The next day, the 13th, we had a lazy day going north to the Bahia de los Muertos to anchor. This is large lovely bay. There were probably 25 sail boats there, a portion of the Baja Haha fleet, but there was plenty of room for all. The real estate developers have been busy here and there are a number of very large houses and one resort on the bay. For development purposes, they have changed the name to Bahia de las Suenas (Bay of dreams). Whatever the name, it is a lovely spot. As has become our habit, Earl turned on the blue underwater lights at dark. Boy did we have a fish show, a school of 10 inch fish, which sort of put us off swimming for a while.

That night the wind came up from the Southwest. This was our first exposure to the Coromuel, an evening phenomenon in the La Paz area. Based on the radio chatter, some of the sailors anchored near us, found it intimidating. They agreed that a northern, expected later in the week, had come in early. I am not sure how they got there in the face of a SW wind.

That day, the 14th, we took off and headed north. We had a bumpy ride to start with. We went through a narrow pass between the Isla Espiritu Santo and the Baja (Canal San Lorenzo) and then headed south toward La Paz. We stopped about 15 or 20 miles from La Paz at a charming little cove behind Isla Lobos. We had it pretty much to ourselves other than a sail boat anchored in another arm of the cove. The water was so clear that we could see our anchor on the bottom. Joan and Clark took a dingy ride. Earl and I rinsed off the boat. The water is very salty here and the short time we here in bouncy water had left a considerable deposit on the boat. We could brush it off with our fingers and Joan and I were tempted to scrape some off into bags and present our friends with bags of sea salt. Afterwards we all went for a swim – it was wonderful. After dinner, Joan and I went in again, without suits, and it was delicious. I had my first experience with phosphorescence. It is very cool. When you move your arms and legs through the water, you can see little flashes of light, like 4 of July sparklers. It is very cool. We were a little melancholy that this was our last night anchoring out with the Scarboros. Our trip from San Diego has gone too quickly. Clark, Joan and I went for a swim the morning of the 15th before heading for La Paz. It was so wonderful that we did not want it get out. Clark especially loves swimming in the sea, and it will be awhile before his next opportunity.

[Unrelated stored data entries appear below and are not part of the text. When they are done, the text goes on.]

(** C8 (as amended). [dataframe_labels_2_int] works on a copy: for a frame
    whose label column holds strings it returns a new frame object in which
    every label string is replaced by its integer from the label index
    (every label has one), and leaves the caller's frame object, like every
    other object that existed before the call, as it was. *)
Theorem dataframe_labels_2_int_copy
    (h : heap) (dataframe : loc) (df : DataFrame) (label_column : string)
    (j : fin (df_width df)) (labels : list string) (return_labelling : bool) :
  h !! dataframe = Some df →
  col_pos label_column (df_columns df) = Some j →
  column_strings df j labels →
  ∃ (m : gmap string Z),
    get_dataset_labeling dataframe label_column h = (Ok m, h) ∧
    (∀ s, s ∈ labels → is_Some (m !! s)) ∧
    dataframe_labels_2_int dataframe label_column return_labelling h
    = (Ok (length h, if return_labelling then Some m else None),
       h ++ [encoded df j m labels]) ∧
    length h ≠ dataframe ∧
    (h ++ [encoded df j m labels]) !! dataframe = Some df.
Proof.
  intros Hdf Hcol Hstr.
  destruct (class_names_spec labels) as (_ & _ & Hnd & Hin).
  set (m := dict_of_labels (enumerate (CStr <$> class_names labels))).
  assert (Hm : ∀ s, s ∈ labels → is_Some (m !! s)).
  { intros s [k Hk]%Hin%list_elem_of_lookup_1. exists (Z.of_nat k).
    apply dict_of_labels_lookup; [done|]. eauto. }
  exists m.
  split; [by eapply get_dataset_labeling_strings|].
  split; [done|].
  assert (Hlen : (dataframe < length h)%nat) by (by eapply lookup_lt_Some).
  split; [|split; [lia|by apply lookup_snoc_old]].
  unfold dataframe_labels_2_int.
  erewrite bind_ok by (by apply copy_ok).
  erewrite bind_ok
    by (eapply get_dataset_labeling_strings; [apply lookup_snoc_new|done..]).
  erewrite bind_ok
    by (eapply getitem_ok; [apply lookup_snoc_new|by apply df_getitem_ok]).
  rewrite Hstr. fold m.
  erewrite bind_ok; [|unfold lift; by rewrite (series_apply_labels m labels Hm)].
  erewrite bind_ok; last first.
  { eapply setitem_ok; [apply lookup_snoc_new|].
    unfold df_setitem. rewrite Hcol. reflexivity. }
  rewrite zip_with_fmap_r.
  replace (<[length h:=_]> (h ++ [df])) with (h ++ [encoded df j m labels]).
  - by destruct return_labelling.
  - rewrite insert_app_r_alt, Nat.sub_diag by lia. done.
Qed.

(** The statement of C8 (as amended) at [fold_frame], labels in "target". *)
Lemma dataframe_labels_2_int_copy_witness :
  ∃ (m : gmap string Z),
    get_dataset_labeling 0%nat "target" [fold_frame] = (Ok m, [fold_frame]) ∧
    (∀ s, s ∈ ["dog"; "cat"; "dog"; "ant"] → is_Some (m !! s)) ∧
    dataframe_labels_2_int 0%nat "target" true [fold_frame]
    = (Ok (1%nat, Some m),
       [fold_frame; encoded fold_frame 1%fin m ["dog"; "cat"; "dog"; "ant"]]) ∧
    1%nat ≠ 0%nat ∧
    [fold_frame; encoded fold_frame 1%fin m ["dog"; "cat"; "dog"; "ant"]] !! 0%nat
    = Some fold_frame.
Proof.
  apply (dataframe_labels_2_int_copy [fold_frame] 0%nat fold_frame "target"
           1%fin ["dog"; "cat"; "dog"; "ant"] true); reflexivity.
Defined.

(** C8 as stated fails: after the call the caller's object still holds the
    label strings, it is not the encoded frame; the integers are in the new
    object only. *)
Lemma dataframe_labels_2_int_not_in_place :
  ∃ (data : loc) (h' : heap),
    dataframe_labels_2_int 0%nat "target" false [fold_frame]
    = (Ok (data, None), h') ∧
    data ≠ 0%nat ∧
    h' !! data = Some encoded_fold_frame ∧
    h' !! 0%nat = Some fold_frame ∧
    fold_frame ≠ encoded_fold_frame.
Proof.
  eexists _, _. split; [vm_compute; reflexivity|].
  split; [discriminate|]. split; [reflexivity|]. split; [reflexivity|].
  intros Heq. apply (f_equal first_row) in Heq. discriminate Heq.
Qed.

End pandas_facts.

Section logger_facts.
Import Logger.

Lemma handlers_in_alter (m : gmap string LoggerObj) f r ref :
  (∀ l, handlers (f l) = handlers l) →
  handlers_in (alter f r m) ref = handlers_in m ref.
Proof.
  intros Hf. unfold handlers_in. rewrite lookup_alter.
  case_decide as Hr; [subst ref|done].
  destruct (m !! r); simpl; [apply Hf|done].
Qed.

Lemma handlers_in_getLogger name m :
  ∃ m' l, getLogger name m = (logger_ref name, m') ∧
    m' !! logger_ref name = Some l ∧
    ∀ ref, handlers_in m' ref = handlers_in m ref.
Proof.
  unfold getLogger. destruct (m !! logger_ref name) as [l|] eqn:Hl.
  - by exists m, l.
  - exists (<[logger_ref name := new_logger (logger_ref name)]> m),
      (new_logger (logger_ref name)).
    split; [done|]. split; [apply lookup_insert_eq|].
    intros ref. unfold handlers_in. rewrite lookup_insert.
    case_decide as Hr; [subst ref; by rewrite Hl|done].
Qed.

(** The body returns the logger of the name and attaches one handler to
    it when the rank is 0, and none otherwise; the handlers of the other
    loggers stay. *)
Lemma setup_logger_body_spec rank color name lvl m :
  ∃ m' hd, setup_logger_body rank color name lvl m = (logger_ref name, m') ∧
    ∀ ref, handlers_in m' ref
           = handlers_in m ref
             ++ if bool_decide (rank = 0 ∧ logger_ref name = ref) then [hd] else [].
Proof.
  unfold setup_logger_body.
  destruct (handlers_in_getLogger name m) as (m1 & l & -> & Hl & Hm1).
  set (r := logger_ref name) in *.
  set (m2 := alter (set_propagate false) r (alter (setLevel lvl) r m1)).
  assert (Hm2 : ∀ ref, handlers_in m2 ref = handlers_in m ref).
  { intros ref. unfold m2. by rewrite !handlers_in_alter, Hm1. }
  destruct (Z.eqb_spec rank 0) as [->|Hrank].
  - eexists _, _. split; [reflexivity|]. intros ref.
    case_bool_decide as Hd.
    + destruct Hd as [_ <-]. rewrite <- Hm2.
      unfold handlers_in. rewrite lookup_alter_eq.
      assert (is_Some (m2 !! r)) as [l2 ->]; [|done].
      unfold m2. rewrite !lookup_alter_is_Some. by eexists.
    + rewrite app_nil_r, <- Hm2. unfold handlers_in.
      rewrite lookup_alter_ne; [done|]. naive_solver.
  - exists m2, {| h_level := DEBUG; h_formatter := PlainFormatter |}.
    split; [done|]. intros ref.
    rewrite bool_decide_eq_false_2 by naive_solver. by rewrite app_nil_r.
Qed.

Lemma cache_find_Some c entries r :
  cache_find c entries = Some r → (c, r) ∈ entries.
Proof.
  induction entries as [|[k v] es IH]; simpl; [done|].
  case_decide as Hk; simpl in Hk.
  - intros [= <-]. subst k. left.
  - intros H. right. by apply IH.
Qed.

Lemma cache_find_None c entries :
  cache_find c entries = None → c ∉ fst <$> entries.
Proof.
  induction entries as [|[k v] es IH]; cbn [cache_find];
    [intros _; apply not_elem_of_nil|].
  case_decide as Hk; simpl in Hk; [done|].
  intros H. rewrite fmap_cons, not_elem_of_cons. split; [done|by apply IH].
Qed.

Lemma Inv_init : Inv [] init.
Proof.
  split; unfold keys, handlers_of, handlers_in; simpl.
  - constructor.
  - intros c r []%elem_of_nil.
  - intros c []%elem_of_nil.
  - intros ref. by rewrite lookup_empty.
Qed.

Lemma Inv_length t s : Inv t s → (length (cache s) ≤ length (remove_dups t))%nat.
Proof.
  intros [Hnd Hsound _ _].
  rewrite <- (length_fmap fst (cache s)). apply submseteq_length.
  apply NoDup_submseteq; [done|].
  intros c [[c' r] [-> Hin]]%list_elem_of_fmap. simpl.
  apply elem_of_remove_dups. by apply Hsound in Hin as [? _].
Qed.

Lemma keys_hit (c : call) (r : string) (entries : list (call * string)) :
  NoDup (fst <$> entries) → (c, r) ∈ entries →
  NoDup (c :: (fst <$> filter (λ e, fst e ≠ c) entries)) ∧
  c :: (fst <$> filter (λ e, fst e ≠ c) entries) ≡ₚ fst <$> entries.
Proof.
  intros Hnd Hin.
  assert (Hnd' : NoDup (c :: (fst <$> filter (λ e, fst e ≠ c) entries))).
  { apply NoDup_cons. split.
    - intros [[k v] [-> [Hne _]%list_elem_of_filter]]%list_elem_of_fmap. done.
    - eapply sublist_NoDup; [done|]. apply fmap_sublist, sublist_filter. }
  split; [done|]. apply NoDup_Permutation; [done..|].
  intros x. rewrite elem_of_cons, !list_elem_of_fmap. split.
  - intros [->|[e [-> [_ He]%list_elem_of_filter]]]; [by exists (c, r)|by exists e].
  - intros [e [-> He]]. destruct (decide (fst e = c)) as [|Hne]; [by left|].
    right. exists e. split; [done|]. by apply list_elem_of_filter.
Qed.

(** One more call keeps the invariant and returns what [returns] says. *)
Lemma setup_logger_step t c s :
  Inv t s → (length (remove_dups (t ++ [c])) ≤ maxsize)%nat →
  ∃ s', setup_logger c s = (returns c, s') ∧ Inv (t ++ [c]) s'.
Proof.
  intros HI Hsize. pose proof HI as [Hnd Hsound Hcompl Hh].
  unfold setup_logger. destruct (cache_find c (cache s)) as [r|] eqn:Hfind.
  - apply cache_find_Some in Hfind.
    destruct (Hsound _ _ Hfind) as [Hct Hret].
    destruct (keys_hit c r (cache s) Hnd Hfind) as [Hnd' Hperm].
    eexists. split; [by rewrite Hret|].
    split; unfold keys, handlers_of; cbn [cache manager].
    + by rewrite fmap_cons.
    + intros c' r' [ [= -> ->] |[_ Hin]%list_elem_of_filter]%elem_of_cons.
      * split; [|done]. apply elem_of_app. by left.
      * destruct (Hsound _ _ Hin). split; [|done]. apply elem_of_app. by left.
    + intros c' Hc' Hok. rewrite fmap_cons. rewrite Hperm.
      apply elem_of_app in Hc' as [Hc'|Hc'];
        [|apply list_elem_of_singleton in Hc' as ->].
      * by apply Hcompl.
      * apply list_elem_of_fmap. by exists (c, r).
    + intros ref. rewrite fmap_cons, Hperm. apply Hh.
  - apply cache_find_None in Hfind. fold (keys s) in Hfind.
    unfold returns. destruct (bind_args c) as [[[[rank color] name] lvl]|e] eqn:Hb.
    + destruct (setup_logger_body_spec rank color name lvl (manager s))
        as (m' & hd & -> & Hm').
      assert (Hlt : (length (cache s) < maxsize)%nat).
      { assert (Hsub : (length (c :: keys s) ≤ length (remove_dups (t ++ [c])))%nat).
        { apply submseteq_length, NoDup_submseteq.
          - by apply NoDup_cons.
          - intros x [->|Hx]%elem_of_cons; apply elem_of_remove_dups, elem_of_app.
            + right. left.
            + left. apply list_elem_of_fmap in Hx as [[k v] [-> Hin]].
              by apply Hsound in Hin as [? _]. }
        simpl in Hsub. unfold keys in Hsub. rewrite length_fmap in Hsub. lia. }
      rewrite decide_False by lia.
      eexists. split; [done|].
      split; unfold keys, handlers_of; cbn [cache manager].
      * rewrite fmap_cons. by apply NoDup_cons.
      * intros c' r' [ [= -> ->] |Hin]%elem_of_cons.
        -- split; [apply elem_of_app; right; left|].
           unfold returns. by rewrite Hb.
        -- destruct (Hsound _ _ Hin). split; [|done]. apply elem_of_app. by left.
      * intros c' Hc' Hok. rewrite fmap_cons.
        apply elem_of_app in Hc' as [Hc'|Hc'];
        [|apply list_elem_of_singleton in Hc' as ->].
        -- right. by apply Hcompl.
        -- left.
      * intros ref. rewrite Hm', length_app, fmap_cons, filter_cons.
        cbn [fst].
        assert (attaches ref c
                = bool_decide (rank = 0 ∧ logger_ref name = ref)) as <-.
        { unfold attaches. by rewrite Hb. }
        fold (handlers_of s ref). rewrite Hh. fold (keys s).
        destruct (attaches ref c); simpl; lia.
      (* the body ran once more: one more key *)
    + eexists. split; [done|].
      split; try done.
      * intros c' r' Hin. destruct (Hsound _ _ Hin). split; [|done].
        apply elem_of_app. by left.
      * intros c' Hc' Hok.
        apply elem_of_app in Hc' as [Hc'|Hc'];
        [|apply list_elem_of_singleton in Hc' as ->].
        -- by apply Hcompl.
        -- by rewrite Hb in Hok.
Qed.

Lemma run_Inv t0 t s :
  Inv t0 s → (length (remove_dups (t0 ++ t)) ≤ maxsize)%nat →
  ∃ s', run t s = (returns <$> t, s') ∧ Inv (t0 ++ t) s'.
Proof.
  revert t0 s. induction t as [|c t IH]; intros t0 s HI Hsize.
  { exists s. split; [done|]. by rewrite app_nil_r. }
  destruct (setup_logger_step t0 c s HI) as (s1 & Hs1 & HI1).
  { etrans; [|exact Hsize]. apply submseteq_length, NoDup_submseteq.
    - apply NoDup_remove_dups.
    - intros x. rewrite !elem_of_remove_dups, !elem_of_app, !elem_of_cons,
        elem_of_nil. tauto. }
  destruct (IH (t0 ++ [c]) s1 HI1) as (s2 & Hs2 & HI2).
  { by rewrite <- app_assoc. }
  exists s2. cbn [run]. rewrite Hs1, Hs2. split; [done|].
  by rewrite <- app_assoc in HI2.
Qed.

(** A call with a nonzero rank attaches no handler, whatever the state. *)
Lemma setup_logger_nonzero_rank c s rank color name lvl :
  bind_args c = Ok (rank, color, name, lvl) → rank ≠ 0 →
  ∀ ref, handlers_of (snd (setup_logger c s)) ref = handlers_of s ref.
Proof.
  intros Hb Hrank ref. unfold setup_logger.
  destruct (cache_find c (cache s)); [done|]. rewrite Hb.
  destruct (setup_logger_body_spec rank color name lvl (manager s))
    as (m' & hd & -> & Hm').
  unfold handlers_of. cbn [snd manager]. rewrite Hm'.
  rewrite bool_decide_eq_false_2 by naive_solver. by rewrite app_nil_r.
Qed.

By noon of the 15th, we were tied up at the dock in the Costa Baja Marina, and at the end of the journey part of our trip. From now on we will ‘cruising’ with much less of a fixed target. We splurged, eating out both lunch and dinner. For lunch, we ate at a lovely little open air place on the beach. Dinner we took the shuttle bus into town and had dinner at Las Tres Virgenes, a charming restaurant in the courtyard of an old building. Heavenly!

Today, the 16th, Happy Birthday to Brian. We are off to check out the Mercado later and replenish our veggie supply.